Monday, March 12, 2012

BMO’s Slap in the Face

Guest Blog by Dan Pultr, Director Sales, B.C.

The squeaky wheels are turning in the mortgage industry once again, not that they truly ever stop.  On the same day that the Bank of Canada announced it would hold the overnight lending rate at 1%, BMO pulled the trigger to start a rate war in the mortgage industry. 

But as frustrating as a rate war may be for the mortgage industry and bank profits, we brokers are silently cheering because this additional publicity will bring a renewed focus to the mortgage market; and the more noise generated by the banks , the more questions and more phone calls we get from clients.  As mortgage professionals, one of our goals is to educate the consumer to ensure they make the very best decision when it comes to their mortgage. 

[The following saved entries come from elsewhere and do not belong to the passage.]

(** Reading the configuration while the PLL drives the system. *)
Lemma pll_read Q p : reg (pf_device p) RCC_CFGR = CFGR_PLL_ON -> sws (pf_device p) = RCC_CFGR_SWS_PLL ->
  (forall d, reg d RCC_CFGR = CFGR_PLL_ON -> sws d = RCC_CFGR_SWS_PLL -> passive ∅ (pf_device p) d ->
     Q (Z.lor CFGR_PLL_ON RCC_CFGR_SWS_PLL) (pf_set_device d p)) -> wp (reg_read RCC_CFGR) Q p.
Proof.
  intros E S K. apply clock_read. intros v d Er P. pose proof (passive_cfgr _ _ _ P) as E'. rewrite E in E'.
  assert (S' : sws d = RCC_CFGR_SWS_PLL).
  { destruct (pa_sws _ _ _ P) as [ES|ES]; [congruence|]. rewrite ES. unfold selected. by rewrite E'. }
  pose proof (read_cfgr (pf_device p)) as L. rewrite Er, E, S' in L. subst v. by apply K.
Qed.

(** ** The start-up code *)
Lemma clock_state_passive d d' : clock_state d -> passive ∅ d d' -> clock_state d' /\ clock_only d d'.
Proof.
  intros C P. split; [|by apply clock_only_passive]. destruct C as [Hc S|E S A].
  - destruct (internal_stays ∅ (reg d RCC_CFGR) d d' Hc eq_refl S P) as [E' S']. apply clock_internal; [by rewrite E'|done].
  - pose proof (passive_cfgr _ _ _ P) as E'. apply clock_external; [congruence| |by rewrite (ef_reg (pa_effect _ _ _ P)) by member].
    destruct (pa_sws _ _ _ P) as [ES|ES]; [by rewrite ES|]. right. rewrite ES. unfold selected. by rewrite E', E.
Qed.

(** The frequency of the system clock: eight megahertz, or nine times as much from the PLL. *)
Definition frequency (d : D) : Z := if sws d =? RCC_CFGR_SWS_PLL then 72000000 else 8000000.

Lemma hclk_spec Q p : clock_state (pf_device p) ->
  (forall d, passive ∅ (pf_device p) d -> clock_state d -> Q (frequency d) (pf_set_device d p)) ->
  wp stm32f1_clock_get_hclk_hz Q p.
Proof.
  intros C K. unfold stm32f1_clock_get_hclk_hz. wp_step. apply clock_read. intros v d E P. wp_step.
  destruct (clock_state_passive _ _ C P) as [C' _]. specialize (K d P C').
  pose proof (read_cfgr (pf_device p)) as L. rewrite E, <- (passive_cfgr _ _ _ P) in L. subst v. unfold frequency in K.
  destruct C' as [[E'|E'] S|E' [S|S] _]; rewrite E', S in *; exact K.
Qed.

Context `{Polling} (HP : (poll_limit < polls)%nat).

Lemma poll_hsirdy n : forall Q p, (hsi_wait (pf_device p) < n)%nat -> hsi_on (pf_device p) = true ->
  (forall d, passive ∅ (pf_device p) d -> Q tt (pf_set_device d p)) -> wp (poll_until_set n RCC_CR RCC_CR_HSIRDY) Q p.
Proof.
  induction n as [|n IH]; intros Q p Hw Ho K; [lia|]. cbn [poll_until_set]. wp_step. apply clock_read. intros v d E P.
  pose proof (read_hsirdy (pf_device p) Ho) as L. pose proof (hsi_read RCC_CR (pf_device p)) as LO. rewrite E in L, LO. cbn [snd] in LO.
  destruct (hsi_wait (pf_device p)) as [|m].
  - rewrite (proj2 (Z.eqb_neq _ _) L). wp_step. by apply K.
  - destruct L as [-> L2]. cbn [Z.eqb]. apply IH; cbn [pf_device pf_set_device]; [lia|by rewrite LO|].
    intros d' P'. apply (K d'). exact (passive_silent _ _ _ P P').
Qed.

Lemma clock_hsi_on Q p : (forall d, passive ∅ (pf_device p) d -> hsi_on d = true -> Q tt (pf_set_device d p)) -> wp (reg_or RCC_CR RCC_CR_HSION) Q p.
Proof.
  intros K. unfold reg_or. wp_step. apply clock_read. intros v d1 _ P1. apply wp_reg_write.
  apply (K (dev_write RCC_CR (Z.lor v RCC_CR_HSION) d1)).
  - refine (passive_silent _ _ _ P1 _). split; [apply write_none; member|by rewrite lookup_empty].
  - apply hsi_switched. rewrite Z.lor_spec. by rewrite orb_true_r.
Qed.

(** The registers of the reset of the clock tree and of the start-up code. *)
Definition reset_clocks : list Z := [RCC_CFGR; FLASH_ACR; RCC_CIR; SCB_VTOR].
Definition touches_only (l : list Z) (d d' : D) : Prop :=
  sent d' = sent d /\ forall a, a ∈ registers -> a ∉ l -> reg d' a = reg d a.
Lemma delay_loop_spec waits start ms p :
  let r := g_tick_rate_hz p in let t := g_millisecond_tick p in
  0 < r -> 0 <= t -> 0 <= start <= t * 1000 / r -> (t + ticks_of waits) * 1000 <= UINT32_MAX ->
  start + ms <= (t + ticks_of waits) * 1000 / r ->
  exists used rest, waits = used ++ rest /\
    delay_loop waits start ms p = Some ((true, rest), pf_set_tick (t + ticks_of used) p) /\
    start + ms <= (t + ticks_of used) * 1000 / r /\
    (forall shorter n, shorter ++ [n] `prefix_of` used -> (t + ticks_of shorter) * 1000 / r < start + ms).
Proof.
  cbv zeta. revert p. induction waits as [|n waits IH]; intros p Hr H0' Hs Hw Hms.
  all: assert (EL : u32 (hr_hw_timer_millis p - start) = g_millisecond_tick p * 1000 / g_tick_rate_hz p - start)
    by (pose proof (ticks_of_nonneg []); try pose proof (ticks_of_nonneg (n :: waits));
        pose proof (Z.div_le_upper_bound (g_millisecond_tick p * 1000) (g_tick_rate_hz p) UINT32_MAX Hr);
        rewrite millis_below_wrap by lia; apply u32_small; unfold UINT32_MAX in *; nia).
  all: simpl delay_loop; unfold bindM, getM, retM; rewrite EL;
    destruct (Z.ltb_spec (g_millisecond_tick p * 1000 / g_tick_rate_hz p - start) ms) as [Hl|Hl].
  - change (ticks_of []) with 0 in Hms. rewrite Z.add_0_r in Hms. lia.
  - exists [], []. change (ticks_of []) with 0. rewrite Z.add_0_r. destruct p; simpl in *.
    repeat split; [lia|]. intros shorter m [k Hk]. destruct shorter; discriminate.
  - rewrite ticks_of_cons in *. pose proof (ticks_of_nonneg waits). rewrite run_ticks_below_wrap by lia.
    pose proof (Z.div_le_mono (g_millisecond_tick p * 1000) ((g_millisecond_tick p + Z.of_nat n) * 1000) (g_tick_rate_hz p) Hr ltac:(lia)).
    destruct (IH (pf_set_tick (g_millisecond_tick p + Z.of_nat n) p)) as (used & rest & -> & Hrun & Hend & Hmin);
      cbn [pf_set_tick g_millisecond_tick g_tick_rate_hz] in *; rewrite <- ?Z.add_assoc; try lia.
    exists (n :: used), rest. split; [reflexivity|]. rewrite Hrun.
    rewrite ticks_of_cons, <- Z.add_assoc in *. split; [reflexivity|]. split; [assumption|].
    intros [|m shorter] k [l Hk]; [change (ticks_of []) with 0; rewrite Z.add_0_r; lia|].
    simplify_eq/=. rewrite ticks_of_cons, Z.add_assoc. apply (Hmin shorter k). exists l. reflexivity.
  - exists [], (n :: waits). change (ticks_of []) with 0. rewrite Z.add_0_r. destruct p; simpl in *.
    repeat split; [lia|]. intros shorter m [k Hk]. destruct shorter; discriminate.
Qed.
(** X1. With the API client in the context, [EnsureBuilder] calls no method
    on a nil client, so the run returns: it reaches the flaps client only
    after it has stored one in the context, whatever flaps client the context
    came with, and reads the name of the builder app only when there is
    one. *)
Theorem EnsureBuilder_returns ctx client org region (w : world) :
  flyutil_ClientFromContext ctx = Some client ->
  exists out w', EnsureBuilder ctx org region w = Some (out, w').
Proof.
  intros Hcl.
  assert (Hprov : forall ctxV (wd : world),
    flyutil_ClientFromContext ctxV = Some client ->
    exists out w',
    (word <- Haikunator_Build ;;
     (let builderName := ("fly-builder-" ++ word)%string in
      let opts := newClientOpts org builderName in
      r <- lift (call_NewClientWithOptions ctxV opts) ;;
      match r with
      | Some err => ret (Err err)
      | None =>
          let ctx := NewContextWithClient ctxV opts in
          r <- createBuilder ctx org region builderName ;;
          match r with
          | Err err => ret (Err err)
          | Ok (app, machine) => ret (Ok (machine, Some app))
          end
      end)) wd = Some (out, w')).
  { intros ctxV wd HclV. unfold bind at 1, Haikunator_Build.
    destruct (haikunator_Build (rng wd)) as [word g]. cbv zeta.
    unfold bind at 1, lift.
    destruct (call_NewClientWithOptions _ _ _) as [[e|] w2];
      [eexists; eexists; reflexivity|].
    unfold bind.
    destruct (createBuilder_returns
                (NewContextWithClient ctxV (newClientOpts org ("fly-builder-" ++ word)))
                client
                (newClientOpts org ("fly-builder-" ++ word))
                org region ("fly-builder-" ++ word) w2 HclV eq_refl)
      as (r & w3 & ->).
    destruct r as [[app machine]|e]; eexists; eexists; reflexivity. }
  unfold EnsureBuilder. cbv zeta. unfold bind at 1, EnsureBuilder_client.
  destruct (org_RemoteBuilderApp org) as [b|].
  - unfold bind at 1, lift, ret.
    destruct (call_NewClientWithOptions _ _ w) as [[e|] w0];
      [eexists; eexists; reflexivity|].
    unfold EnsureBuilder_validated. unfold bind at 1.
    destruct (validateBuilder_returns
                (NewContextWithClient ctx (builderClientOpts b)) (Some b) w0)
      as (r & w1 & ->); [right; now eexists|].
    destruct r as [m|err]; [eexists; eexists; reflexivity|].
    destruct (asValidateBuilderError err) as [reason|];
      [|eexists; eexists; reflexivity].
    unfold bind at 1.
    change (flyutil_ClientFromContext
              (NewContextWithClient ctx (builderClientOpts b)))
      with (flyutil_ClientFromContext ctx).
    rewrite Hcl.
    destruct (negb (reason =? NoBuilderApp)).
    + unfold lift. destruct (call_DeleteApp _ _ w1) as [[e|] w2];
        [eexists; eexists; reflexivity|now apply Hprov].
    + unfold ret at 1. now apply Hprov.
  - unfold ret at 1. unfold EnsureBuilder_validated. unfold bind at 1.
    cbn [validateBuilder ret asValidateBuilderError].
    unfold bind at 1. change (negb (NoBuilderApp =? NoBuilderApp)) with false.
    cbv iota. unfold ret at 1. now apply Hprov.
Qed.
(** * The model-serving subsystem of osrs_backend

    A shallow embedding of [osrs_backend/tcp/server.py],
    [osrs_backend/tcp/protocol.py], [osrs_backend/ml/remote_processor.py]
    and [osrs_backend/ml/ppo.py], and the properties of the catalog, the
    model cache, the request pipeline and the connection handler.

    Python strings are modelled by [string] (one [ascii] per code point,
    so the code points 0..255), Python dicts whose iteration order is
    observable by insertion-ordered association lists, the two dicts of the
    model cache by [gmap], and [int] by [Z] or, for lengths, by [nat]. *)

From Stdlib Require Import ZArith String Ascii List Lia.
From stdpp Require Import gmap strings list fin_maps pretty.

Set Warnings "-register-all,-clear-no-such-hyp".
Local Open Scope string_scope.

(* ===================================================================== *)
(** * Part I: definitions                                                 *)
(* ===================================================================== *)

(** ** Python values and exceptions *)

(** What [json.loads] can return, which is also what the fields of a
    request hold (a dataclass does not check its annotations).  A float is
    identified by its [repr], which Python guarantees to round-trip. *)
Inductive json : Type :=
  | JNull
  | JBool (b : bool)
  | JInt (z : Z)
  | JFloat (repr : string)
  | JStr (s : string)
  | JArr (items : list json)
  | JObj (members : list (string * json)).

Inductive exn_class : Type :=
  | ValueError | TypeError | KeyError | IndexError | AssertionError
  | AttributeError | OSError | OtherError.

(** A raised exception: its class and [str(e)]. *)
Record py_exn : Type := Raise { exn_cls : exn_class; exn_str : string }.

(** Faults raised by the interpreter itself rather than by a [raise] in the
    repository; the message text is the interpreter's. *)
Inductive fault : Type :=
  | NotAMapping (v : json)
  | UnexpectedKeyword (k : string)
  | MissingArguments (ks : list string)
  | Unhashable (v : json)
  | NotIterable (v : json)
  | NoLen (v : json)
  | EmptyRange
  | IndexOutOfRange
  | NoneHasNoAttribute.

Definition fault_class (f : fault) : exn_class :=
  match f with
  | EmptyRange => ValueError
  | IndexOutOfRange => IndexError
  | NoneHasNoAttribute => AttributeError
  | _ => TypeError
  end.

(** Results of fallible code: [inl e] is "raises e". *)
Definition res (A : Type) : Type := py_exn + A.

Definition ret {A} (a : A) : res A := inr a.
Definition raise {A} (e : py_exn) : res A := inl e.
Definition bind {A B} (m : res A) (k : A -> res B) : res B :=
  match m with
  | inl e => inl e
  | inr a => k a
  end.

Notation "'let*' x ':=' m 'in' k" := (bind m (fun x => k))
  (at level 10, x pattern, m at level 100, k at level 200).

Fixpoint mapM {A B} (f : A -> res B) (l : list A) : res (list B) :=
  match l with
  | [] => ret []
  | a :: r => let* b := f a in let* bs := mapM f r in ret (b :: bs)
  end.

(** ** Insertion-ordered dicts with string keys *)

Definition pydict (V : Type) : Type := list (string * V).

Fixpoint dict_get {V} (k : string) (d : pydict V) : option V :=
  match d with
  | [] => None
  | (k', v) :: r => if String.eqb k k' then Some v else dict_get k r
  end.

(** [d[k] = v]: an existing key keeps its position, a new one goes last. *)
Fixpoint dict_set {V} (k : string) (v : V) (d : pydict V) : pydict V :=
  match d with
  | [] => [(k, v)]
  | (k', v') :: r =>
      if String.eqb k k' then (k, v) :: r else (k', v') :: dict_set k v r
  end.

Definition dict_keys {V} (d : pydict V) : list string := map fst d.
Definition dict_values {V} (d : pydict V) : list V := map snd d.
Definition dict_contains {V} (k : string) (d : pydict V) : bool :=
  match dict_get k d with Some _ => true | None => false end.

(** [{key(x): val(x) for x in xs}] *)
Definition dict_comprehension {X V} (key : X -> string) (val : X -> V)
    (xs : list X) : pydict V :=
  fold_left (fun d x => dict_set (key x) (val x) d) xs [].

(** ** Strings *)

Definition chars (s : string) : list ascii := list_ascii_of_string s.
Definition str (l : list ascii) : string := string_of_list_ascii l.

(** [s.endswith(suffix)] *)
Definition endswith (s suffix : string) : bool :=
  let l := chars s in
  let m := chars suffix in
  (length m <=? length l)%nat
  && bool_decide (drop (length l - length m) l = m).

(** [p.rfind(c)] for a one-character [c]: the last index, or -1. *)
Fixpoint rfind_from (c : ascii) (p : list ascii) (i last : Z) : Z :=
  match p with
  | [] => last
  | x :: r => rfind_from c r (i + 1) (if Ascii.eqb x c then i else last)
  end.

Definition rfind (p : list ascii) (c : ascii) : Z := rfind_from c p 0 (-1).

(** The loop of [genericpath._splitext] that skips leading dots: is there
    a character other than the dot in [p[filenameIndex:dotIndex]]? *)
Fixpoint stem_has_char (fuel : nat) (p : list ascii)
    (filenameIndex dotIndex : Z) : bool :=
  match fuel with
  | O => false
  | S fuel' =>
      if (filenameIndex <? dotIndex)%Z then
        match p !! Z.to_nat filenameIndex with
        | Some c =>
            if negb (Ascii.eqb c ".") then true
            else stem_has_char fuel' p (filenameIndex + 1) dotIndex
        | None => true
        end
      else false
  end.

(** [os.path.splitext(p)] on POSIX (separator [/], extension separator
    [.]). *)
Definition splitext (p : string) : string * string :=
  let l := chars p in
  let sepIndex := rfind l "/" in
  let dotIndex := rfind l "." in
  if (sepIndex <? dotIndex)%Z
     && stem_has_char (length l) l (sepIndex + 1) dotIndex
  then (str (take (Z.to_nat dotIndex) l), str (drop (Z.to_nat dotIndex) l))
  else (p, "").

(** [str(models_path / filename)] on POSIX for a [filename] that is a
    single path component, [p] being [str(models_path)]: pathlib prints
    the current directory as [.] and drops it when joining, a root already
    ends with the separator. *)
Definition path_join (p filename : string) : string :=
  if String.eqb p "." then filename
  else if endswith p "/" then p +:+ filename
  else p +:+ "/" +:+ filename.

Definition dq : string := String (ascii_of_nat 34) "".
Definition bs : string := String (ascii_of_nat 92) "".

Definition hex_digit (n : nat) : ascii :=
  match String.get n "0123456789abcdef" with Some c => c | None => "0"%char end.

(** Two lower-case hexadecimal digits of a code point below 256. *)
Definition hex2 (c : ascii) : string :=
  let n := nat_of_ascii c in
  String (hex_digit (n / 16)) (String (hex_digit (n mod 16)) "").

(** [str.isprintable] on one code point below 256: the ASCII range
    32..126 and the Latin-1 range 161..255 without the soft hyphen. *)
Definition isprintable (c : ascii) : bool :=
  let n := nat_of_ascii c in
  ((32 <=? n) && (n <=? 126) || (161 <=? n) && negb (n =? 173))%nat.

Definition contains_char (c : ascii) (s : string) : bool :=
  existsb (Ascii.eqb c) (chars s).

(** The body of [repr(s)] between the quotes, [q] being the quote chosen. *)
Fixpoint repr_body (q : ascii) (s : string) : string :=
  match s with
  | EmptyString => ""
  | String c r =>
      (if Ascii.eqb c q then bs +:+ String q ""
       else if Ascii.eqb c (ascii_of_nat 92) then bs +:+ bs
       else if Ascii.eqb c (ascii_of_nat 9) then bs +:+ "t"
       else if Ascii.eqb c (ascii_of_nat 10) then bs +:+ "n"
       else if Ascii.eqb c (ascii_of_nat 13) then bs +:+ "r"
       else if isprintable c then String c ""
       else bs +:+ "x" +:+ hex2 c)
      +:+ repr_body q r
  end.

(** [repr(s)] of a [str]: single quotes, unless the string has a single
    quote and no double quote. *)
Definition repr_str (s : string) : string :=
  let q := if contains_char (ascii_of_nat 39) s
              && negb (contains_char (ascii_of_nat 34) s)
           then ascii_of_nat 34 else ascii_of_nat 39 in
  String q "" +:+ repr_body q s +:+ String q "".

Fixpoint join (sep : string) (l : list string) : string :=
  match l with
  | [] => ""
  | [x] => x
  | x :: r => x +:+ sep +:+ join sep r
  end.

(** [repr] of a list of [str], which is how an f-string prints it. *)
Definition repr_str_list (l : list string) : string :=
  "[" +:+ join ", " (map repr_str l) +:+ "]".

(** [str(z)] of an [int]. *)
Definition str_int (z : Z) : string := pretty z.

(** [repr(v)] of a value that can be a dict key. *)
Definition repr_scalar (v : json) : string :=
  match v with
  | JNull => "None"
  | JBool true => "True"
  | JBool false => "False"
  | JInt z => str_int z
  | JFloat r => r
  | JStr s => repr_str s
  | _ => ""
  end.

(** [format(v, "")], as the f-string of the unknown-model message applies
    it to a value that can be a dict key. *)
Definition str_scalar (v : json) : string :=
  match v with
  | JStr s => s
  | _ => repr_scalar v
  end.

(** ** [json.dumps] with its defaults *)

(** One character of a string under [ensure_ascii]: the quote, the
    backslash and everything outside space..tilde are escaped. *)
Definition json_escape_char (c : ascii) : string :=
  let n := nat_of_ascii c in
  if (n =? 34)%nat then bs +:+ dq
  else if (n =? 92)%nat then bs +:+ bs
  else if (n =? 10)%nat then bs +:+ "n"
  else if (n =? 13)%nat then bs +:+ "r"
  else if (n =? 9)%nat then bs +:+ "t"
  else if (n =? 12)%nat then bs +:+ "f"
  else if (n =? 8)%nat then bs +:+ "b"
  else if ((32 <=? n) && (n <=? 126))%nat then String c ""
  else bs +:+ "u00" +:+ hex2 c.

Fixpoint json_escape (s : string) : string :=
  match s with
  | EmptyString => ""
  | String c r => json_escape_char c +:+ json_escape r
  end.

Definition dumps_str (s : string) : string := dq +:+ json_escape s +:+ dq.

Definition dumps_float (r : string) : string :=
  if String.eqb r "nan" then "NaN"
  else if String.eqb r "inf" then "Infinity"
  else if String.eqb r "-inf" then "-Infinity"
  else r.

Fixpoint json_dumps (v : json) : string :=
  match v with
  | JNull => "null"
  | JBool true => "true"
  | JBool false => "false"
  | JInt z => str_int z
  | JFloat r => dumps_float r
  | JStr s => dumps_str s
  | JArr items => "[" +:+ join ", " (map json_dumps items) +:+ "]"
  | JObj members =>
      "{" +:+ join ", "
        (map (fun kv => dumps_str (fst kv) +:+ ": " +:+ json_dumps (snd kv))
             members)
      +:+ "}"
  end.

(** ** The list operations of the request pipeline *)

(** [list(itertools.chain.from_iterable(xss))] *)
Definition chain_from_iterable {A} (xss : list (list A)) : list A :=
  concat xss.

(** [list(itertools.accumulate(l))], running sums from [acc]. *)
Fixpoint accumulate_from (acc : nat) (l : list nat) : list nat :=
  match l with
  | [] => []
  | n :: r => (acc + n) :: accumulate_from (acc + n) r
  end.

Definition accumulate (l : list nat) : list nat := accumulate_from 0 l.

(** [cumulative_sizes = [0] + list(itertools.accumulate(action_head_sizes))] *)
Definition cumulative_sizes (action_head_sizes : list nat) : list nat :=
  0 :: accumulate action_head_sizes.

Keeping with the spirit of education, I think it’s prudent to clarify the criteria surrounding this rate special, and the article in Canadian Mortgage Trends outlines it quite clearly:
  •  A Lower Maximum Amortization:  25 years versus 30-40 years elsewhere
  •   Less Lump-sum Pre-payment Ability:  10% maximum per year (i.e., 1/2 of the 20% that BMO normally allows)
  •  A Smaller Payment Increase Option:  Up to 10%, once per year (again, 1/2 of the 20% that BMO normally allows)
  • A Locked Term:  The Low-rate Mortgage is fully closed unless you sell the property, refinance (with BMO only), or early renew into another BMO mortgage. In other words, unless you sell, you’re not leaving BMO for 5 years, like it or not.
What I find most interesting about this strategy to drive business is the timing and backdrop of it.  BMO decided in 2007 to exit the mortgage broker channel.  As of 2011 its mortgage market share was the lowest among the Big 6 banks, sitting unofficially at $71 billion in comparison to $145 billion the other banks enjoyed.  Most would say that gives them all the more reason to start a rate war, but driving business solely on price has never been the most effective measure, otherwise we’d all be driving Pintos.

What really is most eye opening about this is that BMO has completely disregarded the warnings of leading economists, Mark Carney and Jim Flaherty about increasing household debt levels. 

Even as Mark Carney announced that the overnight rate will remain at 1%, he also said that household debt continues to be the biggest domestic risk.  This comment comes only days after Jim Flaherty was quoted as saying, "I again encourage Canadians to be careful in the amount of debt they take on in terms of residential mortgages because rates will go up some day.”

So while some see this rate war as frustrating, I see it as an opportunity to educate our clients on their options.  However, if I were Mark Carney or Jim Flaherty, I’d see it as a slap in the face.  You be the judge.